The dtm parameter can be a a DTM instance or a pandas DataFrame with terms as columns and docs as rows (the output of DTM.to_df(transpose=True)). It can also be an equivalent numpy array or list of lists. But in most cases, it will be most convenient to use a DTM instance.

Config:

  • arbitrary_types_allowed: True

Fields:

Source code in lexos/cluster/dendrogram.py
class Dendrogram(BaseModel):
    """Dendrogram.

    Typical usage:

    ```python
    from lexos.cluster import Dendrogram

    dendrogram = Dendrogram(dtm=dtm)
    dendrogram.show()
    ```

    The dtm parameter can be a a DTM instance or a pandas DataFrame with terms
    as columns and docs as rows (the output of `DTM.to_df(transpose=True)`).
    It can also be an equivalent numpy array or list of lists. But in most cases,
    it will be most convenient to use a DTM instance.
    """

    dtm: Optional[ArrayLike | DTM | pd.DataFrame] = Field(
        None, description="The document-term matrix."
    )
    labels: Optional[list[str]] = Field(
        None, description="The labels for the dendrogram."
    )
    metric: Optional[str] = Field(
        "euclidean", description="The metric to use for the dendrogram."
    )
    method: Optional[str] = Field(
        "average", description="The method to use for the dendrogram."
    )
    truncate_mode: Optional[str] = Field(
        None, description="The truncate mode for the dendrogram."
    )
    color_threshold: Optional[float] = Field(
        None, description="The color threshold for the dendrogram."
    )
    get_leaves: Optional[bool] = Field(
        True, description="The get leaves for the dendrogram."
    )
    orientation: Optional[str] = Field(
        "top", description="The orientation for the dendrogram."
    )
    count_sort: Optional[bool | str] = Field(
        None, description="The count sort for the dendrogram."
    )
    distance_sort: Optional[bool | str] = Field(
        None, description="The distance sort for the dendrogram."
    )
    show_leaf_counts: Optional[bool] = Field(
        False, description="The show leaf counts for the dendrogram."
    )
    no_plot: Optional[bool] = Field(
        False, description="The no plot for the dendrogram."
    )
    no_labels: Optional[bool] = Field(
        False, description="The no labels for the dendrogram."
    )
    leaf_rotation: Optional[int] = Field(
        90, description="The leaf rotation for the dendrogram."
    )
    leaf_font_size: Optional[int] = Field(
        None, description="The leaf font size for the dendrogram."
    )
    leaf_label_func: Optional[Callable] = Field(
        None, description="The leaf label function for the dendrogram."
    )
    show_contracted: Optional[bool] = Field(
        False, description="The show contracted for the dendrogram."
    )
    link_color_func: Optional[Callable] = Field(
        None, description="The link color function for the dendrogram."
    )
    ax: Optional[Axes] = Field(None, description="The ax for the dendrogram.")
    above_threshold_color: Optional[str] = Field(
        "C0", description="The above threshold color for the dendrogram."
    )
    title: Optional[str] = Field(None, description="The title for the dendrogram.")
    figsize: Optional[tuple] = Field(
        (10, 10), description="The figsize for the dendrogram."
    )
    fig: Optional[plt.Figure] = Field(
        None, description="The figure for the dendrogram."
    )

    model_config = ConfigDict(arbitrary_types_allowed=True)

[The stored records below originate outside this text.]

(* ===== verification/HandlerRuns.v ===== *)
(** * Runs of the handler

    Concrete chat completions through the whole handler, over the Redis
    instances and the real cache: the witnesses of its theorems, and runs that
    show behaviour the documentation does not promise. *)

From Stdlib Require Import QArith.
From S2P Require Import Prelude Redis Text Json Float32 Budget Breaker BreakerStore BreakerRegistry.
From S2P Require Import Provider Retry Health Chain Wire Sse Metrics RateLimit Auth ChainBudget Books Fallback.
From S2P Require Import Gateway Admission Router CacheKey CacheStore CacheStoreFacts CacheLookup Chaos Stream.
From S2P Require Import Decode Quality Handler HandlerFacts HandlerResponse.
Open Scope Z_scope.

#[local] Existing Instance exact_lua.
#[local] Existing Instance go_redis.

Definition cache_db : Type := RedisMap.db cval.
#[local] Instance demo_entries : EntryStore (cache_world (db := RedisMap.db cval)) := RedisStore demo_store demo_embed.

(** Every round trip replies, nobody leaves, and time passes as asked. *)
#[local] Program Instance calm : Surroundings := {|
  sur_gone _ := false;
  sur_pause now d := (false, now + Z.max 0 d);
  sur_jitter _ n := n - 1;
  sur_breaker_net _ := Replied; sur_budget_net _ := Replied;
  sur_settle_net _ := Replied; sur_rate_net _ := Replied
|}.
Next Obligation. intros. simpl. lia. Qed.
Next Obligation. intros. simpl. lia. Qed.

Definition demo_text (n : notice) : string := "see the documentation".

Definition demo_for_model (m : string) : result go_error string :=
  match gw_resolve m with Some p => Ok p | None => Err (ErrModelNotSupported m) end.

Definition demo_handler : Handler :=
  {| h_ForModel _ := demo_for_model; h_DefaultMaxTokensFor _ := gw_maxTokens;
     h_TierFor _ _ := [gpt4o; llama]; h_TierNamed _ _ := [];
     h_calc _ := gw_calc; h_health := None; h_breakers := Some (gw_bcfg, false); h_chaos := None;
     h_retryConfig := gw_cfg; h_cache := Some (demo_lookup, false);
     h_cacheTTL := {| tp_Default := hour; tp_Max := 24 * hour; tp_Rules := [] |};
     h_routing := None; h_quality := None |}.

Definition demo_team (id : string) (providers models : list string) : Team :=
  {| t_ID := id; t_Name := id; t_OrganizationID := "org1"; t_KeyHash := "#";
     t_AllowedProviders := providers; t_AllowedModels := models;
     t_RateLimits := {| Auth.RPM := 60; Auth.TPM := 100000 |}; t_MonthlyBudgetMicros := 5000000;
     t_Priority := PriorityRealtime; t_IsAdmin := false; t_CacheIsolated := false;
     t_KeySource := "config"; t_KeyMasked := ""; t_KeyCreatedAt := None |}.

Definition both_team : Team := demo_team "acme" ["openai"%string; "groq"%string] ["gpt-4o"%string; "llama-3.3-70b"%string].
Definition openai_team : Team := demo_team "strict" ["openai"%string] ["gpt-4o"%string].

Definition demo_chat (stream : bool) : chatRequest :=
  {| r_Model := "gpt-4o"; r_Messages := [{| m_Role := "user"; m_Content := "hello there" |}];
     r_Temperature := None; r_MaxTokens := 100; r_Stream := stream; r_Stop := [] |}.

Definition demo_http (t : Team) (stream : bool) : http_request :=
  {| rq_team := Some t; rq_id := "req-1"; rq_contentType := "application/json";
     rq_body := marshal (request_json plain (demo_chat stream)); rq_limited := false; rq_cacheTTL := "";
     rq_draw := S754_zero false |}.

Definition demo_start : world (cache_world (db := RedisMap.db cval)) :=
  {| hw_gw := {| g_now := 100 * second; g_cancelled := false; g_reg := ∅; g_breaker_db := ∅;
                 g_budget := None; g_budget_db := ∅; g_calls := []; g_verdicts := [] |};
     hw_rate := ∅;
     hw_cache := {| cw_clock := 100 * second; cw_db := ∅; cw_turns := []; cw_exchange := λ _, NoResponse;
                    cw_events := [] |};
     hw_health := []; hw_time := 0; hw_callStart := 0; hw_panicked := false; hw_samples := [] |}.

Definition demo_usage : Usage := {| u_InputTokens := 1000; u_OutputTokens := 80 |}.

(** openai is down; groq answers in half a second. *)
Definition demo_completions (p : string) (r : Request) (n : nat) : answer Response :=
  {| an_elapsed := 500000000;
     an_result := Some (if bool_decide (p = "groq"%string)
       then Ok {| rs_Content := "General Kenobi."; rs_FinishReason := FinishStop; rs_Usage := demo_usage;
                  rs_Model := pr_Model r; rs_Provider := p; rs_Latency := 480 * millisecond |}
       else Err (ProviderError (NewHTTPError p (pr_Model r) 503 "overloaded"))) |}.

(** openai streams two words and its usage; then the client is gone. *)
Definition demo_streams (gone : bool) (p : string) (r : Request) (n : nat) : answer opened :=
  {| an_elapsed := 100000000;
     an_result := Some (Ok {| op_stream :=
       {| st_chunks := [{| ch_Content := "General "; ch_FinishReason := ""; ch_Usage := None |};
                        {| ch_Content := "Kenobi."; ch_FinishReason := FinishStop; ch_Usage := None |};
                        {| ch_Content := ""; ch_FinishReason := ""; ch_Usage := Some demo_usage |}];
          st_end := if gone then StreamError (OtherError "context canceled") true else StreamEOF |};
       op_first := 50000000; op_total := 900000000 |}) |}.

Definition demo_serve (t : Team) (stream gone : bool) (completions : string → Request → nat → answer Response) w :=
  ChatCompletions demo_text ToLower (λ _, None) demo_handler completions (demo_streams gone)
    (demo_http t stream) (new_metrics (hw_now w)) fresh_writer w.

Definition spent (t : Team) (w : world (cache_world (db := RedisMap.db cval))) : Z :=
  default 0 (rget (redis_ms (hw_gw w)) (Tracker.periodKey (t_ID t) (Tracker.currentPeriod (hw_now w)))
               (g_budget_db (hw_gw w))).

Example demo_fallback :
  let '(m, wr, w) := demo_serve both_team false false demo_completions demo_start in
  g_calls (hw_gw w) = [gpt4o; gpt4o; llama] ∧ mt_costMicros m = 6600 ∧ spent both_team w = 6600 ∧
  mt_fallbackCostDeltaMicros m = Some 3300 ∧ phase_of wr = Body.
Proof. vm_compute. split_and!; reflexivity. Qed.

(** ** Witnesses *)

Definition demo_run := demo_serve both_team false false demo_completions demo_start.

Lemma request_pays_its_cost_witness :
  charged (t_ID both_team) demo_start demo_run.2 6600 ∧
  (∀ p, Tracker.counter_until 100000 (100000 + grace_ms) (Tracker.periodKey "acme" p) 0
          (g_budget_db (hw_gw demo_start))) ∧
  spent both_team demo_run.2 = 6600.
Proof.
  split; [|split; [|vm_compute; reflexivity]].
  - pose proof (request_pays_its_cost demo_text ToLower (λ _, None) demo_handler demo_completions (demo_streams false)
      (demo_http both_team false) both_team (new_metrics (hw_now demo_start)) fresh_writer demo_start eq_refl) as H.
    change (ChatCompletions _ _ _ _ _ _ _ _ _ _) with demo_run in H.
    assert (mt_costMicros demo_run.1.1 = 6600) as Hc by (vm_compute; reflexivity).
    destruct demo_run as [[m wr] w]. cbn [fst snd] in *. rewrite Hc in H.
    apply H; [split; [reflexivity|vm_compute; discriminate]|reflexivity|intros t; left; reflexivity|reflexivity|lia|].
    vm_compute. discriminate.
  - intros p. right. split; [reflexivity|]. intros t' _. reflexivity.
Defined.

Lemma request_calls_only_allowed_witness :
  (∃ calls, g_calls (hw_gw demo_run.2) = g_calls (hw_gw demo_start) ++ calls ∧
     Forall (permitted demo_handler both_team) calls) ∧
  g_calls (hw_gw demo_run.2) = [gpt4o; gpt4o; llama].
Proof.
  split; [|vm_compute; reflexivity].
  pose proof (request_calls_only_allowed demo_text ToLower (λ _, None) demo_handler demo_completions
    (demo_streams false) (demo_http both_team false) both_team (new_metrics (hw_now demo_start)) fresh_writer
    demo_start eq_refl eq_refl) as H.
  change (ChatCompletions _ _ _ _ _ _ _ _ _ _) with demo_run in H.
  destruct demo_run as [[m wr] w]. destruct H as (calls & H1 & H2 & _); [|by exists calls].
  split.
  - intros now m' c Hc. apply list_elem_of_In in Hc. destruct Hc as [<-|[<-|[]]]; vm_compute; reflexivity.
  - intros now now' m' p p' Hp Hp'. change (h_ForModel demo_handler now m') with (h_ForModel demo_handler now' m') in Hp.
    rewrite Hp in Hp'. by injection Hp'.
Defined.

Lemma response_well_formed_witness :
  phase_of demo_run.1.2 ≠ Broken ∧ phase_of demo_run.1.2 = Body.
Proof.
  split; [|vm_compute; reflexivity].
  pose proof (response_well_formed demo_text ToLower (λ _, None) demo_handler demo_completions (demo_streams false)
    (demo_http both_team false) (new_metrics (hw_now demo_start)) fresh_writer demo_start eq_refl) as H.
  cbv zeta in H. change (ChatCompletions _ _ _ _ _ _ _ _ _ _) with demo_run in H.
  destruct demo_run as [[m wr] w]. apply H.
Defined.

(** ** What the runs show *)

(** A client that has read the whole stream and hangs up before its end pays
    nothing: the usage was received and the tokens are settled against the rate
    limit, but the cost is recorded only after a clean end.  The same stream
    read to its end costs 3300. *)
Theorem hanging_up_is_free :
  let hung := demo_serve both_team true true demo_completions demo_start in
  let whole := demo_serve both_team true false demo_completions demo_start in
  delivered (wr_ops whole.1.2) = (delivered (wr_ops hung.1.2) ++ sseDone)%string ∧
  mt_costMicros hung.1.1 = 0 ∧ spent both_team hung.2 = 0 ∧
  mt_costMicros whole.1.1 = 3300 ∧ spent both_team whole.2 = 3300 ∧
  hw_rate hung.2 = hw_rate whole.2.
Proof. cbv zeta. split_and!; vm_compute; reflexivity. Qed.

(** A provider that answers under the dated name of its model, which has no
    price of its own, is free: the cost is priced by the name in the response. *)
Definition dated_completions (p : string) (r : Request) (n : nat) : answer Response :=
  {| an_elapsed := 500000000;
     an_result := Some (Ok {| rs_Content := "General Kenobi."; rs_FinishReason := FinishStop;
       rs_Usage := demo_usage; rs_Model := pr_Model r ++ "-2024-08-06"; rs_Provider := p;
       rs_Latency := 480 * millisecond |}) |}.

Theorem dated_model_is_free :
  let '(m, _, w) := demo_serve both_team false false dated_completions demo_start in
  g_calls (hw_gw w) = [gpt4o] ∧ mt_usage m = demo_usage ∧ mt_costMicros m = 0 ∧ spent both_team w = 0.
Proof. vm_compute. split_and!; reflexivity. Qed.

(** Teams of one organisation share cached answers, and an answer carries no
    mark of which providers its reader may use: after [acme] was served by groq
    on a fallback, [strict], which may use only openai, is given groq's answer. *)
Theorem cache_crosses_allowlist :
  let first := demo_serve both_team false false demo_completions demo_start in
  let second := demo_serve openai_team false false demo_completions first.2 in
  let m := second.1.1 in
  mt_cacheHit m = Some true ∧ mt_providerName m = "groq"%string ∧ mt_servedModel m = "llama-3.3-70b"%string ∧
  AllowsProvider openai_team (mt_providerName m) = false ∧ AllowsModel openai_team (mt_servedModel m) = false ∧
  phase_of second.1.2 = Body ∧ g_calls (hw_gw second.2) = g_calls (hw_gw first.2).
Proof. cbv zeta. split_and!; vm_compute; reflexivity. Qed.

    def __init__(self, **data) -> None:
        """Initialize the Dendrogram instance."""
        super().__init__(**data)

        # Ensure there is a document-term matrix with more than one document
        if self.dtm is None:
            raise LexosException("You must provide a document-term matrix.")

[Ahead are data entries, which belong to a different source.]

(* ===== verification/MiddlewareFacts.v ===== *)
(** * What an exchange leaves behind

    Each layer of the middleware chain is proved against the response-writer
    laws alone: whatever it is mounted on, it serves the same response and
    records the same things.  Composed down to the connection: what is logged,
    counted and stored is what the client got, and a panic becomes a 500. *)

From Stdlib Require Import QArith.
From S2P Require Import Prelude Redis Text Json Float32 Budget Breaker BreakerStore BreakerRegistry.
From S2P Require Import Provider Retry Health Chain Wire Sse Metrics RateLimit Auth ChainBudget Fallback Gateway.
From S2P Require Import Admission Router CacheKey CacheStore CacheLookup Chaos Stream Decode Quality LogWriter.
From S2P Require Import Handler HandlerFacts HandlerResponse ResponseWriter Middleware.
Open Scope Z_scope.

Section facts.
Context {C : Type} `{!EntryStore C} {lua : LuaNumber} {sur : Surroundings}.
Context (say : notice → string) (ToLower : string → string) (accepts late : nat → option nat).
Context (hd : Handler) (completions : string → Request → nat → answer Response)
  (streams : string → Request → nat → answer opened).
Context (authenticate : string → result registry_error Team) (chi_match : string → string → endpoint).
Context (promMetrics reqLog ready : bool).

Abbreviation server := (server C).
Abbreviation handler := (handler (C := C)).
Abbreviation the_chat := (chat say ToLower accepts hd completions streams).
Abbreviation the_limit := (RateLimit_ say accepts the_chat).
Abbreviation the_auth := (Auth_ accepts authenticate the_limit).
Abbreviation the_dispatch :=
  (dispatch say ToLower accepts hd completions streams authenticate chi_match promMetrics reqLog ready).

(** What a handler comes to on one request: how it ended, what it wrote until
    then and the state it leaves. *)
Record outcome := { oc_end : ending; oc_ambient : ambient; oc_ops : list op; oc_state : server }.

Definition oc_panicked (o : outcome) : bool := negb (returned (oc_end o)).

Definition status_of (o : outcome) : Z := default 200 (op_status (oc_ops o)).
Definition bytes_of (o : outcome) : Z := Z.of_nat (String.length (delivered (oc_ops o))).

(** On every lawful writer nothing has been sent through yet, the handler
    behaves as [o] says. *)
Definition serves (next : handler) (r : request) (st : server) (o : outcome) : Prop :=
  ∀ S (RW : ResponseWriter S) (L : LawfulWriter S) (s : S),
    rw_ok s → cn_sent (rw_conn s) = None → cn_body (rw_conn s) = ""%string →
    ∃ s', next S RW r s st = (oc_end o, s', oc_state o) ∧ rw_ok s' ∧
      cn_sent (rw_conn s') = (λ status, (status, rw_final (oc_ambient o) s
        (op_headers (oc_ops o) (cn_headers (rw_conn s))))) <$> op_status (oc_ops o) ∧
      cn_body (rw_conn s') = delivered (oc_ops o) ∧
      content_type (rw_conn s') = op_headers (oc_ops o) (cn_headers (rw_conn s)) !! "Content-Type"%string.
(** C2 (as amended). Every callback either cannot be read (the body, its
    [Body] or the [stkCallback] in it is no JSON object) or gives the
    handler its three fields. A callback that cannot be read is answered
    500 and changes nothing. Of one that can be read: without a
    CheckoutRequestID, or with an empty one, it is answered 400 and changes
    nothing. When the CheckoutRequestID is a non-empty text: when no
    payment carries it as [external_reference] the handler answers 404 and
    changes nothing; when exactly one payment carries it, and the order of
    that payment is stored with its number, a ResultCode equal to 0 makes
    the payment 'completed' with [completed_at] set, the order 'paid', and
    writes one tracking row with the order's current status; any other
    code, with a text ResultDesc, makes the payment 'failed' with that text
    recorded and the order 'failed'; in both cases the payment keeps the
    whole body as [gateway_response]; when several payments carry it the
    handler answers 500 and changes nothing. *)
Theorem mpesa_callback_outcomes now callback_data st :
  (unreadable callback_data \/
   exists id code desc, stk_fields callback_data id code desc) /\
  (unreadable callback_data ->
   MpesaCallbackView_post now callback_data st
   = (Done (Response_status (error "Callback processing failed") 500), st)) /\
  (forall id code desc,
     stk_fields callback_data id code desc ->
     (truthy id = false ->
      MpesaCallbackView_post now callback_data st
      = (Done (Response_status (error "Invalid callback data") 400), st)) /\
     (forall ref,
        id = JStr ref -> ref ≠ "" ->
        (forall pk p, payments st !! pk = Some p -> Payment.external_reference p ≠ ref) ->
        MpesaCallbackView_post now callback_data st
        = (Done (Response_status (error "Payment not found") 404), st)) /\
     (forall ref pk p o,
        id = JStr ref -> ref ≠ "" ->
        only_match st ref pk p ->
        orders st !! Payment.order p = Some o ->
        Order.order_number o ≠ "" ->
        py_eq_zero code = true ->
        exists st',
          MpesaCallbackView_post now callback_data st
          = (Done (Response_ok (message "Callback processed successfully")), st') /\
          (exists p', payments st' !! pk = Some p' /\
             Payment.status p' = PaymentStatus.completed /\
             Payment.completed_at p' = Some now /\
             Payment.gateway_response p' = Some callback_data) /\
          (exists o', orders st' !! Payment.order p = Some o' /\
             Order.payment_status o' = OrderPayment.paid /\
             Order.status o' = Order.status o) /\
          (exists row, tracking st' = row :: tracking st /\
             OrderTracking.order row = Payment.order p /\
             OrderTracking.status row = Order.status o)) /\
     (forall ref pk p o reason,
        id = JStr ref -> ref ≠ "" ->
        only_match st ref pk p ->
        orders st !! Payment.order p = Some o ->
        Order.order_number o ≠ "" ->
        py_eq_zero code = false ->
        desc = JStr reason ->
        exists st',
          MpesaCallbackView_post now callback_data st
          = (Done (Response_ok (message "Callback processed successfully")), st') /\
          (exists p', payments st' !! pk = Some p' /\
             Payment.status p' = PaymentStatus.failed /\
             Payment.failure_reason p' = reason /\
             Payment.gateway_response p' = Some callback_data) /\
          (exists o', orders st' !! Payment.order p = Some o' /\
             Order.payment_status o' = OrderPayment.failed) /\
          tracking st' = tracking st) /\
     (forall ref pk1 pk2 p1 p2,
        id = JStr ref -> ref ≠ "" ->
        pk1 ≠ pk2 ->
        payments st !! pk1 = Some p1 -> Payment.external_reference p1 = ref ->
        payments st !! pk2 = Some p2 -> Payment.external_reference p2 = ref ->
        MpesaCallbackView_post now callback_data st
        = (Done (Response_status (error "Callback processing failed") 500), st))).
Proof.
  split; [apply stkCallback_get_cases |].
  split; [apply mpesa_post_unreadable |].
  intros id code desc Hf. split_and!.
  - intros Ht. by eapply mpesa_post_invalid.
  - intros ref -> Hne Hnone. eapply mpesa_post_not_found; [done | | done ..].
    by apply truthy_JStr.
  - intros ref pk p o -> Hne Hm Ho Hn Hzero. pose proof (truthy_JStr _ Hne) as Ht.
    eexists. split.
    { exact (mpesa_post_success now _ _ _ _ _ _ _ _ _ Hf Ht eq_refl Hzero Hm Ho Hn). }
    split_and!.
    + eexists. split; [apply lookup_insert_eq | done].
    + eexists. split; [apply lookup_insert_eq | done].
    + eexists. split; [reflexivity | done].
  - intros ref pk p o reason -> Hne Hm Ho Hn Hzero ->.
    pose proof (truthy_JStr _ Hne) as Ht. eexists. split.
    { exact (mpesa_post_failure now _ _ _ _ _ reason _ _ _ _ Hf eq_refl Ht eq_refl Hzero Hm Ho Hn). }
    split_and!.
    + eexists. split; [apply lookup_insert_eq | done].
    + eexists. split; [apply lookup_insert_eq | done].
    + done.
  - intros ref pk1 pk2 p1 p2 -> Hne Hpk H1 Hr1 H2 Hr2.
    eapply mpesa_post_several; [done | by apply truthy_JStr | done ..].
Qed.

        # Ensure there are labels
        if not self.labels:
            if isinstance(self.dtm, DTM):
                self.labels = self.dtm.labels
            elif isinstance(self.dtm, pd.DataFrame):
                self.labels = self.dtm.columns.values.tolist()
            else:
                self.labels = [f"Doc{i + 1}" for i, _ in enumerate(self.dtm)]

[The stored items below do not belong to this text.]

(** * The review pipeline of the pull-request reviewer

    A shallow embedding of [src/core-reviewer.ts] (class [PullRequestReviewer])
    and of the two triggering paths ([PollingPRReviewer.scanRepository] and
    [WebhookPRReviewer]'s webhook route and [processPRReview]).

    Conventions of the embedding.
    - A JavaScript string is a sequence of 16-bit code units.  The model uses
      [string], whose units are 8 bits wide: it covers the strings all of whose
      code units are below 256.  Every character the code inspects (brackets,
      braces, quote, backslash, newline, [+], [-], [@]) is ASCII.  Literals of
      the source that hold emoji are written here in their UTF-8 encoding;
      they occur in banners and attribution markers only.
    - [async] functions are run to completion: a promise that rejects is an
      exception.  Exceptions are explicit ([Result]), logging is dropped.
    - Calls that leave the process (GitHub's REST API, the model endpoint) and
      the built-ins [JSON.parse] and [ToString] are parameters of the
      development. *)

From Stdlib Require Import Ascii String QArith Qcanon.
From stdpp Require Import gmap strings list pretty.

(* ================================================================= *)
(** ** JavaScript strings *)

Definition newline : ascii := "010"%char.
Definition nl : string := String newline EmptyString.

(** [s.startsWith(p)] *)
Fixpoint startsWith (s p : string) : bool :=
  match p with
  | EmptyString => true
  | String a p' =>
      match s with
      | EmptyString => false
      | String b s' => Ascii.eqb a b && startsWith s' p'
      end
  end.

(** [s.split('\n')] *)
Fixpoint split_lines (s : string) : list string :=
  match s with
  | EmptyString => [EmptyString]
  | String c s' =>
      if Ascii.eqb c newline then EmptyString :: split_lines s'
      else match split_lines s' with
           | l :: ls => String c l :: ls
           | [] => [String c EmptyString]
           end
  end.

(** [ls.join('\n')] *)
Definition join_lines (ls : list string) : string := String.concat nl ls.

(** No code unit of [s] is a newline. *)
Fixpoint oneLine (s : string) : Prop :=
  match s with
  | EmptyString => True
  | String c s' => Ascii.eqb c newline = false ∧ oneLine s'
  end.

(* ================================================================= *)
(** ** Diff Segmenter: [splitIntoHunks] *)

Record Hunk := {
  hunk_content : string;
  hunk_additions : nat;
  hunk_deletions : nat
}.

(** The first loop: at most ten leading lines, up to the first hunk header. *)
Fixpoint captureHeaders (limit : nat) (diffLines : list string) : list string :=
  match limit, diffLines with
  | S limit', line :: rest =>
      if startsWith line "@@" then [] else line :: captureHeaders limit' rest
  | _, _ => []
  end.

Definition isAddition (line : string) : bool :=
  startsWith line "+" && negb (startsWith line "+++").

Definition isDeletion (line : string) : bool :=
  startsWith line "-" && negb (startsWith line "---").

(** The mutable locals of the second loop. *)
Record SplitState := {
  hunks : list Hunk;
  currentHunk : list string;
  currentAdditions : nat;
  currentDeletions : nat
}.

Definition initialSplitState : SplitState :=
  {| hunks := []; currentHunk := []; currentAdditions := 0; currentDeletions := 0 |}.

(** [hunks.push({content: [...headerLines, ...currentHunk].join('\n'), ...})] *)
Definition pushHunk (headerLines : list string) (hs : list Hunk)
    (cur : list string) (adds dels : nat) : list Hunk :=
  hs ++ [ {| hunk_content := join_lines (headerLines ++ cur);
             hunk_additions := adds;
             hunk_deletions := dels |} ].

(** One iteration of [for (const line of diffLines)]. *)
Definition splitStep (headerLines : list string) (st : SplitState) (line : string)
    : SplitState :=
  if startsWith line "@@" then
    {| hunks := if 0 <? length (currentHunk st)
                then pushHunk headerLines (hunks st) (currentHunk st)
                       (currentAdditions st) (currentDeletions st)
                else hunks st;
       currentHunk := [line];
       currentAdditions := 0;
       currentDeletions := 0 |}
  else
    let cur := currentHunk st ++ [line] in
    let adds := if isAddition line then S (currentAdditions st) else currentAdditions st in
    let dels := if isAddition line then currentDeletions st
                else if isDeletion line then S (currentDeletions st)
                else currentDeletions st in
    if 100 <? length cur then
      {| hunks := pushHunk headerLines (hunks st) cur adds dels;
         currentHunk := [];
         currentAdditions := 0;
         currentDeletions := 0 |}
    else
      {| hunks := hunks st;
         currentHunk := cur;
         currentAdditions := adds;
         currentDeletions := dels |}.

Definition splitIntoHunks (diffLines : list string) : list Hunk :=
  let headerLines := captureHeaders 10 diffLines in
  let st := fold_left (splitStep headerLines) diffLines initialSplitState in
  let final :=
    if 0 <? length (currentHunk st)
    then pushHunk headerLines (hunks st) (currentHunk st)
           (currentAdditions st) (currentDeletions st)
    else hunks st in
  if 0 <? length final then final
  else [ {| hunk_content := join_lines diffLines;
            hunk_additions := 0;
            hunk_deletions := 0 |} ].

(** The part of a chunk after the shared header lines. *)
Definition hunkPortion (headerLines : list string) (h : Hunk) : list string :=
  drop (length headerLines) (split_lines (hunk_content h)).

Definition isHunkHeader (line : string) : bool := startsWith line "@@".

(** The portion begins with a hunk header. *)
Definition startsHunk (p : list string) : Prop :=
  ∃ l t, p = l :: t ∧ isHunkHeader l = true.

(** A hunk header occurs in the portion at its first line only. *)
Definition headerOnlyFirst (p : list string) : Prop :=
  Forall (λ l, isHunkHeader l = false) (tail p).

(** Two portions that follow each other: the boundary between them is the
    start of a hunk, or the first one was cut by the size limit. *)
Definition adjacentOk (ps : list (list string)) : Prop :=
  ∀ i p q, ps !! i = Some p → ps !! S i = Some q →
    length p = 101 ∨ startsHunk q.

Definition countAdditions (p : list string) : nat := length (List.filter isAddition p).
Definition countDeletions (p : list string) : nat := length (List.filter isDeletion p).

(** The lines of the diff from the first hunk header on: its hunks. *)
Fixpoint hunkLines (diffLines : list string) : list string :=
  match diffLines with
  | [] => []
  | line :: rest => if isHunkHeader line then diffLines else hunkLines rest
  end.

(** Chunk coverage the way the specification words it: the portions of the
    chunks, put together, are the hunks of the diff, and every chunk holds
    whole hunks (its portion opens with a hunk header). *)
Definition chunkCoverage (patch : string) : Prop :=
  let diffLines := split_lines patch in
  let ps := map (hunkPortion (captureHeaders 10 diffLines)) (splitIntoHunks diffLines) in
  concat ps = hunkLines diffLines ∧ Forall startsHunk ps.

(** A diff with one hunk of 101 added lines. *)
Definition largeHunkPatch : string :=
  join_lines ("@@ -0,0 +1,101 @@" :: replicate 101 "+x").


(** The chunk pushed for the lines [body] collected since the last push. *)
Definition mkChunk (headerLines body : list string) : Hunk :=
  {| hunk_content := join_lines (headerLines ++ body);
     hunk_additions := countAdditions body;
     hunk_deletions := countDeletions body |}.

(** What a chunk's portion looks like. *)
Definition portionOk (p : list string) : Prop :=
  p ≠ [] ∧ length p ≤ 101 ∧ headerOnlyFirst p.

(** Loop invariant of the second loop of [splitIntoHunks], after the lines
    [seen]; [bodies] are the portions of the chunks pushed so far. *)
Record SplitInv (headerLines seen : list string) (st : SplitState)
    (bodies : list (list string)) : Prop := {
  inv_hunks : hunks st = map (mkChunk headerLines) bodies;
  inv_lines : concat bodies ++ currentHunk st = seen;
  inv_bodies : Forall portionOk bodies;
  inv_cur_len : length (currentHunk st) ≤ 100;
  inv_cur_hdr : headerOnlyFirst (currentHunk st);
  inv_adds : currentAdditions st = countAdditions (currentHunk st);
  inv_dels : currentDeletions st = countDeletions (currentHunk st);
  inv_adj : adjacentOk bodies;
  inv_last : ∀ b, last bodies = Some b →
               length b = 101 ∨ startsHunk (currentHunk st)
}.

        # Get the matrix based on the data type
        matrix = self._get_valid_matrix()

        # Check to see if the number of labels matches the number of rows
        # Make sure we have a matrix length for list input
        if isinstance(matrix, list):
            matrix_length = len(matrix)
        else:
            matrix_length = matrix.shape[0]
        if len(self.labels) != matrix_length:
            raise LexosException(
                "The number of labels must match the number of documents."
            )

        # Generate the pairwise distance and linkage matrices
        X = pdist(matrix, metric=self.metric)
        Z = sch.linkage(X, self.method)

        # Generate the dendrogram
        fig, ax = plt.subplots(figsize=self.figsize)
        if self.title:
            plt.title(self.title)
        sch.dendrogram(
            Z,
            labels=self.labels,
            truncate_mode=self.truncate_mode,
            color_threshold=self.color_threshold,
            get_leaves=self.get_leaves,
            orientation=self.orientation,
            count_sort=self.count_sort,
            distance_sort=self.distance_sort,
            show_leaf_counts=self.show_leaf_counts,
            no_plot=self.no_plot,
            no_labels=self.no_labels,
            leaf_rotation=self.leaf_rotation,
            leaf_font_size=self.leaf_font_size,
            leaf_label_func=self.leaf_label_func,
            show_contracted=self.show_contracted,
            link_color_func=self.link_color_func,
            ax=self.ax,
            above_threshold_color=self.above_threshold_color,
        )
        self.fig = fig
        plt.close()

    def _get_valid_matrix(self):
        """Get a valid matrix based on the data type of the dtm."""
        shape_error = "The document-term matrix must have more than one document."
        type_error = "The document-term matrix must contain only numeric values."
        label_error = "The number of labels must match the number of documents."

        # DTM input
        if isinstance(self.dtm, DTM):
            if len(self.dtm.labels) < 2:
                raise LexosException(shape_error)
            df = self.dtm.to_df()
            df.index.name = "terms"
            matrix = df.T

        # DataFrame input
        elif isinstance(self.dtm, pd.DataFrame):
            if self.dtm.shape[0] < 3:
                raise LexosException(shape_error)
            if not np.issubdtype(self.dtm.values.dtype, np.number):
                raise LexosException(type_error)
            matrix = self.dtm

        # Raw array/list input
        else:
            matrix = self.dtm

            # List input
            if isinstance(matrix, list):
                if len(matrix) < 2:
                    raise LexosException(shape_error)
                if not all(isinstance(x, (int, float)) for row in matrix for x in row):
                    raise LexosException(type_error)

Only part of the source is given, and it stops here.